BEGIN Record excerpts
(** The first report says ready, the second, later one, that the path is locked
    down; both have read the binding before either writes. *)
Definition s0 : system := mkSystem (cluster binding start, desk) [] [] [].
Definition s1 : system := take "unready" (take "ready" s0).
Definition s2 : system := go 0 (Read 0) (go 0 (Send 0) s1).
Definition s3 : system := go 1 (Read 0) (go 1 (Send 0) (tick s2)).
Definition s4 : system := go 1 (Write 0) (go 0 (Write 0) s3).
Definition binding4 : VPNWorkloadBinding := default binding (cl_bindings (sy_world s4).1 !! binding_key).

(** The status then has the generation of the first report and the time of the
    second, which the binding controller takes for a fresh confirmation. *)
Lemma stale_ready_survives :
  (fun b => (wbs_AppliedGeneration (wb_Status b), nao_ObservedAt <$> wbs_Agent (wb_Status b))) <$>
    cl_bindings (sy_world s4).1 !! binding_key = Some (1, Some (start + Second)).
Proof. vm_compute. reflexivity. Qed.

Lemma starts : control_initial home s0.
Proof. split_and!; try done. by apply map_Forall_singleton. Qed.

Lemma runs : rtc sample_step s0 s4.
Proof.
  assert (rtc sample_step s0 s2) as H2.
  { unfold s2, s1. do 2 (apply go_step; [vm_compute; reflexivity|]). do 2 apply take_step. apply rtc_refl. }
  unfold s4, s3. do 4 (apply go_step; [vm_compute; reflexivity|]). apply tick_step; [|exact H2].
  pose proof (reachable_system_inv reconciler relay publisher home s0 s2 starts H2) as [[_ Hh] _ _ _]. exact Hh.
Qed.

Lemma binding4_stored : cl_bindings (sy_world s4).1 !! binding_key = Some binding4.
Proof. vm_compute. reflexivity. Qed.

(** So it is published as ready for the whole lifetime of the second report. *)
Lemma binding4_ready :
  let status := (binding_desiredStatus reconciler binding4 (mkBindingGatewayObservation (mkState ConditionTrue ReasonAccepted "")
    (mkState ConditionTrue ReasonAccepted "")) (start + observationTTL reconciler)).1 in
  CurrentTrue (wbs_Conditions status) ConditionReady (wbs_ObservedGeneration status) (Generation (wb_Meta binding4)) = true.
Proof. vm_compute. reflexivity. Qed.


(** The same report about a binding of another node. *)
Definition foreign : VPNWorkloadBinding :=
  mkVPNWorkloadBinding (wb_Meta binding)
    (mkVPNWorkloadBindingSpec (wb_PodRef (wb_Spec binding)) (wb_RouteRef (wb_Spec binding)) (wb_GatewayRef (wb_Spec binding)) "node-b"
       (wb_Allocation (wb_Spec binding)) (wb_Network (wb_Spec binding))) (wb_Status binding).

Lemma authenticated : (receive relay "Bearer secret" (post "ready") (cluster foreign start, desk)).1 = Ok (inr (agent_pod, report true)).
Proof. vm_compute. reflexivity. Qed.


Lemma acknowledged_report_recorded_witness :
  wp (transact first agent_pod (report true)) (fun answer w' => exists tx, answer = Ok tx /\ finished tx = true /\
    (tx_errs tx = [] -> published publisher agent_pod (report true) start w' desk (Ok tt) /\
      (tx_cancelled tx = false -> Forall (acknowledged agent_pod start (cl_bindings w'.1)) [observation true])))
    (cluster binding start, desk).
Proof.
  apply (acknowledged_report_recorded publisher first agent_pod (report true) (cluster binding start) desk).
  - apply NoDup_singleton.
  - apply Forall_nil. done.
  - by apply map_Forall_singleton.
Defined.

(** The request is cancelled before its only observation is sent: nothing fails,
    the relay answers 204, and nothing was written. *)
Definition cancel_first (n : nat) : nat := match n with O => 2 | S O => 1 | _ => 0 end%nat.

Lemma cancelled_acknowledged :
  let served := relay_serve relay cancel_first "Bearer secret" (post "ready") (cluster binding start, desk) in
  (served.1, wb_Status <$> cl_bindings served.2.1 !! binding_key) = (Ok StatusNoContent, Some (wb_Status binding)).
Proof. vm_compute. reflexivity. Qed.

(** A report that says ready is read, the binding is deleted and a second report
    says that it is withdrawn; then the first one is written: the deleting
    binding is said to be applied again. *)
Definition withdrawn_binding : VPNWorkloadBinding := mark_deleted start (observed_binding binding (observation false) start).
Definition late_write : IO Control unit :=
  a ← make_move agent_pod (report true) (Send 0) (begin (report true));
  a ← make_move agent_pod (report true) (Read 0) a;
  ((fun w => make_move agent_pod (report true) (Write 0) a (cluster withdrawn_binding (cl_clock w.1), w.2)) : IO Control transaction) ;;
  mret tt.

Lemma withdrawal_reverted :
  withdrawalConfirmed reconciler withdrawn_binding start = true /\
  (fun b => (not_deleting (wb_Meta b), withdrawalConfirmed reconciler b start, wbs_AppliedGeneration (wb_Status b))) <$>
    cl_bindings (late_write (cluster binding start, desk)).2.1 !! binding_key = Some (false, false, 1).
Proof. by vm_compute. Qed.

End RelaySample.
END Record excerpts
Action item => Repeat the entries above verbatim.

Answer for the task =>
(** The first report says ready, the second, later one, that the path is locked
    down; both have read the binding before either writes. *)
Definition s0 : system := mkSystem (cluster binding start, desk) [] [] [].
Definition s1 : system := take "unready" (take "ready" s0).
Definition s2 : system := go 0 (Read 0) (go 0 (Send 0) s1).
Definition s3 : system := go 1 (Read 0) (go 1 (Send 0) (tick s2)).
Definition s4 : system := go 1 (Write 0) (go 0 (Write 0) s3).
Definition binding4 : VPNWorkloadBinding := default binding (cl_bindings (sy_world s4).1 !! binding_key).

(** The status then has the generation of the first report and the time of the
    second, which the binding controller takes for a fresh confirmation. *)
Lemma stale_ready_survives :
  (fun b => (wbs_AppliedGeneration (wb_Status b), nao_ObservedAt <$> wbs_Agent (wb_Status b))) <$>
    cl_bindings (sy_world s4).1 !! binding_key = Some (1, Some (start + Second)).
Proof. vm_compute. reflexivity. Qed.

Lemma starts : control_initial home s0.
Proof. split_and!; try done. by apply map_Forall_singleton. Qed.

Lemma runs : rtc sample_step s0 s4.
Proof.
  assert (rtc sample_step s0 s2) as H2.
  { unfold s2, s1. do 2 (apply go_step; [vm_compute; reflexivity|]). do 2 apply take_step. apply rtc_refl. }
  unfold s4, s3. do 4 (apply go_step; [vm_compute; reflexivity|]). apply tick_step; [|exact H2].
  pose proof (reachable_system_inv reconciler relay publisher home s0 s2 starts H2) as [[_ Hh] _ _ _]. exact Hh.
Qed.

Lemma binding4_stored : cl_bindings (sy_world s4).1 !! binding_key = Some binding4.
Proof. vm_compute. reflexivity. Qed.

(** So it is published as ready for the whole lifetime of the second report. *)
Lemma binding4_ready :
  let status := (binding_desiredStatus reconciler binding4 (mkBindingGatewayObservation (mkState ConditionTrue ReasonAccepted "")
    (mkState ConditionTrue ReasonAccepted "")) (start + observationTTL reconciler)).1 in
  CurrentTrue (wbs_Conditions status) ConditionReady (wbs_ObservedGeneration status) (Generation (wb_Meta binding4)) = true.
Proof. vm_compute. reflexivity. Qed.


(** The same report about a binding of another node. *)
Definition foreign : VPNWorkloadBinding :=
  mkVPNWorkloadBinding (wb_Meta binding)
    (mkVPNWorkloadBindingSpec (wb_PodRef (wb_Spec binding)) (wb_RouteRef (wb_Spec binding)) (wb_GatewayRef (wb_Spec binding)) "node-b"
       (wb_Allocation (wb_Spec binding)) (wb_Network (wb_Spec binding))) (wb_Status binding).

Lemma authenticated : (receive relay "Bearer secret" (post "ready") (cluster foreign start, desk)).1 = Ok (inr (agent_pod, report true)).
Proof. vm_compute. reflexivity. Qed.


Lemma acknowledged_report_recorded_witness :
  wp (transact first agent_pod (report true)) (fun answer w' => exists tx, answer = Ok tx /\ finished tx = true /\
    (tx_errs tx = [] -> published publisher agent_pod (report true) start w' desk (Ok tt) /\
      (tx_cancelled tx = false -> Forall (acknowledged agent_pod start (cl_bindings w'.1)) [observation true])))
    (cluster binding start, desk).
Proof.
  apply (acknowledged_report_recorded publisher first agent_pod (report true) (cluster binding start) desk).
  - apply NoDup_singleton.
  - apply Forall_nil. done.
  - by apply map_Forall_singleton.
Defined.

(** The request is cancelled before its only observation is sent: nothing fails,
    the relay answers 204, and nothing was written. *)
Definition cancel_first (n : nat) : nat := match n with O => 2 | S O => 1 | _ => 0 end%nat.

Lemma cancelled_acknowledged :
  let served := relay_serve relay cancel_first "Bearer secret" (post "ready") (cluster binding start, desk) in
  (served.1, wb_Status <$> cl_bindings served.2.1 !! binding_key) = (Ok StatusNoContent, Some (wb_Status binding)).
Proof. vm_compute. reflexivity. Qed.

(** A report that says ready is read, the binding is deleted and a second report
    says that it is withdrawn; then the first one is written: the deleting
    binding is said to be applied again. *)
Definition withdrawn_binding : VPNWorkloadBinding := mark_deleted start (observed_binding binding (observation false) start).
Definition late_write : IO Control unit :=
  a ← make_move agent_pod (report true) (Send 0) (begin (report true));
  a ← make_move agent_pod (report true) (Read 0) a;
  ((fun w => make_move agent_pod (report true) (Write 0) a (cluster withdrawn_binding (cl_clock w.1), w.2)) : IO Control transaction) ;;
  mret tt.

Lemma withdrawal_reverted :
  withdrawalConfirmed reconciler withdrawn_binding start = true /\
  (fun b => (not_deleting (wb_Meta b), withdrawalConfirmed reconciler b start, wbs_AppliedGeneration (wb_Status b))) <$>
    cl_bindings (late_write (cluster binding start, desk)).2.1 !! binding_key = Some (false, false, 1).
Proof. by vm_compute. Qed.

End RelaySample.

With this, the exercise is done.